Potato Leek Soup is healthy and super easy to make any day of the week. Using coconut milk helps to make it creamy and vegan - no dairy required!
2 teaspoons olive oil
1/2 large onion (1 cup), diced
2 leeks (1 leek set aside for frying)
1 garlic clove (optional), chopped
5 medium russet potatoes (5 cups)
1 teaspoon salt
1 bay leaf
3 sprigs thyme
6 cups vegetable broth
1 teaspoon lemon juice
1 cup coconut milk
3 tablespoons (high heat) grape seed oil
red chili pepper flakes
- Peel, clean & cube the potatoes. Dice onion. Trim off the root end of the leek and most of the green end. Cut the leek in half lengthwise. remove the outer layer and slice. Rinse well.
- Heat 2 tablespoons olive oil, in a dutch oven or a large pot. Cook onions for 5 minutes, then add leeks and garlic. Cook for an additional 5 minutes.
- Add the potatoes, salt, bay leaf, thyme and vegetable broth. Partially cover and cook for 30 minutes.

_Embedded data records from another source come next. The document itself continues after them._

(* ===== verification/Utf8.v ===== *)
(** * Utf8: UTF-8 sequences and code points

    Models [src/String/UTF8Handler.hpp] and the conversions between UTF-8 and
    wide strings of [src/String/StringManip.cpp] and [.ipp]. A [const char*]
    argument is the memory readable from the pointer on (for a zero-terminated
    string: its characters and the terminator); a read past it is [Undef]. *)
From S2P Require Import Prelude.
Local Open Scope Z_scope.
Local Open Scope outcome_scope.

(** ** [UTF8Handler] *)

(** [octets_count] is the second component of the result. *)
Definition is_correct_utf8_sequence (src : list Z) : outcome (bool * Z) :=
  let* B1 := rd src 0 in
  if B1 <=? 0x7F then Ret (true, 1)
  else if (B1 <? 0xC2) || (0xF4 <? B1) then Ret (false, 0)
  else
    let* B2 := rd src 1 in
    if B1 <=? 0xDF then
      if Z.land B2 0xC0 =? 0x80 then Ret (true, 2) else Ret (false, 0)
    else
      let second :=
        if B1 =? 0xE0 then Z.land B2 0xE0 =? 0xA0
        else if B1 =? 0xED then Z.land B2 0xE0 =? 0x80
        else if B1 =? 0xF0 then (0x90 <=? B2) && (B2 <=? 0xBF)
        else if B1 =? 0xF4 then Z.land B2 0xF0 =? 0x80
        else if B1 <=? 0xEF then Z.land B2 0xC0 =? 0x80
        else Z.land B2 0xC0 =? 0x80 in
      if negb second then Ret (false, 0)
      else if B1 <? 0xF0 then
        let* B3 := rd src 2 in
        if negb (Z.land B3 0xC0 =? 0x80) then Ret (false, 0) else Ret (true, 3)
      else
        let* B4 := rd src 3 in
        if negb (Z.land B4 0xC0 =? 0x80) then Ret (false, 0) else Ret (true, 4).

(** The result is [None] for the null pointer and otherwise the memory from
    the first invalid sequence on. *)
Fixpoint is_correct_utf8_string_loop (fuel : nat) (str : list Z)
  : outcome (option (list Z)) :=
  match fuel with
  | O => Undef
  | S fuel' =>
    let* ch := rd str 0 in
    if ch =? 0 then Ret None
    else
      let* (ok, octets_count) := is_correct_utf8_sequence str in
      if negb ok then Ret (Some str)
      else is_correct_utf8_string_loop fuel' (drop (Z.to_nat octets_count) str)
  end.

Definition is_correct_utf8_string (str : list Z) : outcome (option (list Z)) :=
  is_correct_utf8_string_loop (S (length str)) str.

Definition TRAILING_BYTES_FOR_UTF8 : list Z :=
  replicate 128 1 ++ replicate 64 0 ++
  [0; 0] ++ replicate 30 2 ++
  replicate 16 3 ++ replicate 8 4 ++ replicate 4 5 ++ replicate 2 6 ++ [0; 0].

Definition get_octet_count (ch : Z) : Z := tab 0 TRAILING_BYTES_FOR_UTF8 ch.

Definition FIRST_BYTE_MASKS : list Z := [0; 0x7F; 0x1F; 0x0F; 0x07; 0x03; 0x01].

(** The loop over the [n] continuation octets; the result carries [dest]. *)
Fixpoint utf8_char_to_wchar_loop (n : nat) (src : list Z) (dest : Z)
  : outcome (bool * Z) :=
  match n with
  | O => Ret (true, dest)
  | S n' =>
    let* CH := rd src 0 in
    if negb (Z.land CH 0xC0 =? 0x80) then Ret (false, dest)
    else utf8_char_to_wchar_loop n' (drop 1 src)
           (Z.lor (Z.shiftl dest 6) (Z.land CH 0x3F))
  end.
(* ===== verification/Punycode.v ===== *)
(** * Punycode: internationalized labels as ASCII

    Models [Punycode::adapt], [punycode_encode] and [punycode_decode] of
    [src/String/StringManip.cpp] (RFC 3492).  A [wchar_t] is a signed 32 bit
    integer: arithmetic on it that overflows is undefined. *)
From S2P Require Import Prelude AsciiManip.
Local Open Scope Z_scope.
Local Open Scope outcome_scope.

(** The value of signed 32 bit arithmetic, undefined when it does not fit. *)
Definition int32 (z : Z) : outcome Z :=
  if (- 2 ^ 31 <=? z) && (z <? 2 ^ 31) then Ret z else Undef.

Definition DECODE : list Z :=
  [26; 27; 28; 29; 30; 31; 32; 33; 34; 35; 36; 36; 36; 36; 36;
   36; 36;  0;  1;  2;  3;  4;  5;  6;  7;  8;  9; 10; 11; 12;
   13; 14; 15; 16; 17; 18; 19; 20; 21; 22; 23; 24; 25; 36; 36;
   36; 36; 36; 36;  0;  1;  2;  3;  4;  5;  6;  7;  8;  9; 10;
   11; 12; 13; 14; 15; 16; 17; 18; 19; 20; 21; 22; 23; 24; 25].

Definition ENCODE : list Z := bytes "abcdefghijklmnopqrstuvwxyz0123456789".

Definition MAX_WCHAR_T : Z := 2 ^ 31 - 1.

(** [for (; delta > 455; k += 36)] *)
Fixpoint adapt_loop (fuel : nat) (delta k : Z) : outcome (Z * Z) :=
  if 455 <? delta then
    match fuel with
    | O => Undef
    | S fuel' =>
      let* k := int32 (k + 36) in
      adapt_loop fuel' (Z.quot delta 35) k
    end
  else Ret (delta, k).

(** Seven divisions by 35 take any 32 bit integer below 455. *)
Definition adapt (delta numpoints : Z) (firsttime : bool) : outcome Z :=
  let delta := if firsttime then Z.quot delta 700 else Z.shiftr delta 1 in
  let* delta := if numpoints =? 0 then Undef else int32 (delta + Z.quot delta numpoints) in
  let* (delta, k) := adapt_loop 7 delta 0 in
  let* product := int32 (36 * delta) in
  if delta + 38 =? 0 then Undef else int32 (k + Z.quot product (delta + 38)).

(** [k <= bias ? 1 : k >= bias + 26 ? 26 : k - bias] *)
Definition threshold (k bias : Z) : Z :=
  if k <=? bias then 1 else if bias + 26 <=? k then 26 else k - bias.

(** ** Encoder *)

(** The characters written for [delta]; [k] grows by 36 with every one.  The
    quotient falls by a factor of at least ten, so ten are enough. *)
Fixpoint encode_delta (fuel : nat) (q k bias : Z) : outcome (list Z) :=
  let t := threshold k bias in
  if q <? t then let* ch := rd ENCODE (Z.to_nat q) in Ret [ch]
  else
    match fuel with
    | O => Undef
    | S fuel' =>
      let* ch := rd ENCODE (Z.to_nat (t + Z.rem (q - t) (36 - t))) in
      let* rest := encode_delta fuel' (Z.quot (q - t) (36 - t)) (k + 36) bias in
      Ret (ch :: rest)
    end.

- While the soup is cooking, cut and fry the leeks - Clean and trim the leek the same as in Step 1. Cut the leek into 3 inch lengthwise strips (cut in 1/2 lengthwise and them into strips). Dry the leeks thoroughly. Heat 3 tablespoons grape seed oil in a small fry pan. Add leeks in small batches, remove with tongs when golden brown and place on paper towels to soak up excess oil. Set the fried leeks aside when done,
- When potatoes are done, remove the bay leaf and thyme. Use a hand immersion blender or a mixer to puree the soup. Stir in the lemon juice and coconut milk. Heat on low until desired temperature is reached. Season with salt and pepper to taste.
- Ladle into bowls and top with fried leeks and red chili pepper flakes.